In an interview with NerdWallet Monday, Fratantoni says that 10-year Treasury yields are up 40 basis points from before the election. The market hasn’t seen this kind of movement since the “taper tantrum” of mid-2013, when U.S. Treasury yields surged after the Fed gradually reduced the amount of money it was pumping into the economy following the Great Recession.
For refinance activity, this means a rapid drop in applications, because most refinance activity is directly tied to mortgage rates, Fratantoni says. The real test for the purchase market, which is more dependent upon buyers’ situations rather than rates, is where mortgage rates land in the spring, when homebuying activity typically picks up, he adds.

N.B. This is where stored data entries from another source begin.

(** ** The category object

    [categories] is created by the literal [{}]: besides its own
    properties it answers for the names it inherits from
    [Object.prototype]. *)
Definition Object_prototype_keys : list jsstr :=
  map lit ["constructor"; "hasOwnProperty"; "isPrototypeOf";
           "propertyIsEnumerable"; "toLocaleString"; "toString"; "valueOf";
           "__proto__"; "__defineGetter__"; "__defineSetter__";
           "__lookupGetter__"; "__lookupSetter__"]%string.

Inductive property : Type :=
| Undefined
| Bucket (articles : list ArticleRecord)
| Inherited.   (* a function, or [Object.prototype] itself: truthy, no [push] *)

Definition get (categories : gmap jsstr (list ArticleRecord)) (k : jsstr)
  : property :=
  match categories !! k with
  | Some l => Bucket l
  | None =>
      if bool_decide (k ∈ Object_prototype_keys) then Inherited else Undefined
  end.

Definition truthy (p : property) : bool :=
  match p with Undefined => false | _ => true end.

(** The wording of the engine (V8) for a call of [undefined]. *)
Definition push_not_a_function : error :=
  TypeError (lit "categories[article.category].push is not a function").

(** [Object.keys]: the own property names. The script sorts them at once,
    and the sorted array does not depend on the enumeration order. *)
Definition Object_keys (o : gmap jsstr (list ArticleRecord)) : list jsstr :=
  (map_to_list o).*1.

(** ** [buildCategoryList] *)

Definition link (cfg : SiteConfig) (article : ArticleRecord) : node :=
  Elem "a" [("href"%string, postsDir cfg ++ filename article)]
       (set_textContent (slug article)).

Definition separator : node := Text (lit "; ").

(** [articles.forEach((article, index) => ...)], appending to [dd]. *)
Fixpoint append_links (cfg : SiteConfig) (len index : nat)
    (articles : list ArticleRecord) (dd : list node) : list node :=
  match articles with
  | [] => dd
  | article :: rest =>
      let dd := dd ++ [link cfg article] in
      let dd := if (index <? len - 1)%nat then dd ++ [separator] else dd in
      append_links cfg len (S index) rest dd
  end.
(** * Visonic alarm control panel: status normalisation and command gating

    A shallow embedding of [custom_components/visonicalarm/alarm_control_panel.py].

    The entity [VisonicAlarm] keeps a canonical alarm state that [update]
    recomputes from the raw status of the external hub, and offers three
    commands ([alarm_disarm], [alarm_arm_home], [alarm_arm_away]) that are
    gated by a code check and, for arming, by the panel's ready flag.

    Modelling choices.
    - A Python [str] is a list of Unicode code points ([N]).
    - The external hub ([hub], [hub.alarm], [hub.config]) is an interface
      ([HubClient]): an abstract state with the attributes the module reads
      and the calls it makes.  Calls into the hub return normally.
    - Everything the module does to the outside (hub calls, [sleep], log
      lines, persistent notifications) is recorded, in order, in a trace. *)

From stdpp Require Import base decidable option list gmap strings.
From Stdlib Require Import NArith ZArith Lia.

Local Open Scope N_scope.

(** ** Python text *)

Module Py.

(** A code point, and a Python [str]. *)
Definition codepoint := N.
Definition str := list codepoint.

(** A literal of the source, read code point by code point. *)
Definition lit (s : string) : str :=
  map (λ a, N.of_nat (Ascii.nat_of_ascii a)) (String.list_ascii_of_string s).

Definition is_ascii (c : codepoint) : bool := c <? 128.

(** [str.isspace] on one character: the interpreter's white space set. *)
Definition isspace (c : codepoint) : bool :=
  ((9 <=? c) && (c <=? 13)) || ((28 <=? c) && (c <=? 32))
  || (c =? 133) || (c =? 160) || (c =? 5760)
  || ((8192 <=? c) && (c <=? 8202))
  || (c =? 8232) || (c =? 8233) || (c =? 8239) || (c =? 8287)
  || (c =? 12288).

(** [str.lstrip()], [str.rstrip()] and [str.strip()] without argument. *)
Fixpoint lstrip (s : str) : str :=
  match s with
  | c :: s' => if isspace c then lstrip s' else s
  | [] => []
  end.

Definition rstrip (s : str) : str := reverse (lstrip (reverse s)).

Definition strip (s : str) : str := rstrip (lstrip s).
(** * structuralcodes: ACI 318-19 formulas and the concrete facade

    A shallow embedding of

      - [structuralcodes/codes/aci318_19/_concrete_material_properties.py]
        ([Ec], [f_r], [exposure_class_requirements]),
      - [structuralcodes/codes/aci318_19/_reinforcement_material_properties.py]
        ([fyd], [fud]),
      - [structuralcodes/codes/aci318_19/shear.py] ([calc_shear_strength]),
      - [structuralcodes/materials/concrete/_concreteACI318_19.py]
        (the properties [Ec], [fct], [eps_cu] of [ConcreteACI318_19] and
        the builders of constitutive-law arguments),
      - [structuralcodes/materials/reinforcement/_reinforcementEC2_2023.py]
        ([gamma_s], [fyd]),
      - [tests/test_aci_318_19/test_aci_318_19_concrete_material_properties.py]
        ([test_Ec], [test_f_r]).

    Numbers.  Python's [float] is modelled by the real numbers [R]: the
    arithmetic is exact, and rounding, overflow, infinities and NaN are not
    represented.  Everything else of Python's behaviour that the functions
    rely on is kept: exceptions ([math.sqrt] of a negative number, division
    by zero, the input checks), truthiness of [0] and [None], the value that
    [min] and [max] select, and the complex result of raising a negative
    number to a fractional power, which later fails in a comparison. *)

From Stdlib Require Import Reals Lra Bool List String.
From Stdlib Require Import Ascii ZArith Lia.
Import ListNotations.

Local Open Scope R_scope.

(** ** Exceptions and the error monad *)

(** The text of an exception: a fixed string, or an f-string that ends with
    the offending number. *)
Inductive message : Type :=
| Msg (text : string)
| MsgGot (text : string) (got : R).

Inductive exn : Type :=
| ValueError (m : message)
| ZeroDivisionError
| TypeError.

Inductive result (A : Type) : Type :=
| Ok (a : A)
| Raise (e : exn).

Arguments Ok {A} a.
Arguments Raise {A} e.

Definition bind {A B : Type} (c : result A) (k : A -> result B) : result B :=
  match c with
  | Ok a => k a
  | Raise e => Raise e
  end.

Notation "x <- c ;; k" := (bind c (fun x => k))
  (at level 61, c at next level, right associativity).
Notation "c ;;; k" := (bind c (fun _ => k))
  (at level 61, right associativity).

(** [if cond: raise e] *)
Definition raise_if (cond : bool) (e : exn) : result unit :=
  if cond then Raise e else Ok tt.

(** ** Python numbers *)

(** A number is a float or, after [**] on a negative base, a complex. *)
Inductive pynum : Type :=
| PyFloat (x : R)
| PyComplex (re im : R).

Coercion PyFloat : R >-> pynum.

Definition Rltb (x y : R) : bool := if Rlt_dec x y then true else false.
Definition Rleb (x y : R) : bool := if Rle_dec x y then true else false.
Definition Reqb (x y : R) : bool := if Req_dec_T x y then true else false.

(** Truthiness of a float: [bool(x)] is [x != 0]. *)
Definition truthy (x : R) : bool := negb (Reqb x 0).

Definition to_complex (a : pynum) : R * R :=
  match a with
  | PyFloat x => (x, 0)
  | PyComplex re im => (re, im)
  end.

(** [a * b]: float arithmetic, or complex arithmetic as soon as one operand
    is complex. *)
Definition py_mul (a b : pynum) : pynum :=
  match a, b with
  | PyFloat x, PyFloat y => PyFloat (x * y)
  | _, _ =>
      let '(ar, ai) := to_complex a in
      let '(br, bi) := to_complex b in
      PyComplex (ar * br - ai * bi) (ar * bi + ai * br)
  end.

“It’s too early to tell if rates will keep going up, but we’ll probably be north of 4%,” Fratantoni says. “We’re all watching and waiting, and we’re curious to see how [Trump’s] policies get fleshed out.”
One thing’s for sure: As rates rise, borrowers will likely see more offers for adjustable-rate mortgages, Fratantoni says. Historically, when mortgage rates go up, there are more applications for ARMs, which offer a low rate for an initial period of a few years before resetting to a variable rate for the remainder of the loan term, Fratantoni says.
Currently, ARMs account for about 5% of mortgage applications, but in 2005-2006 (just prior to the housing crisis), ARMs reached a high 35% share of overall mortgage applications, Fratantoni says.
“Given all of the regulatory changes we’ve had, I don’t think we’ll be back at that level again,” Fratantoni says.
Homeowners looking to lower their mortgage rate can shop for refinance lenders here.
NerdWallet daily mortgage rates are an average of the published APR with the lowest points for each loan term offered by a sampling of major national lenders. Annual percentage rate quotes reflect an interest rate plus points, fees and other expenses, providing the most accurate view of the costs a borrower might pay.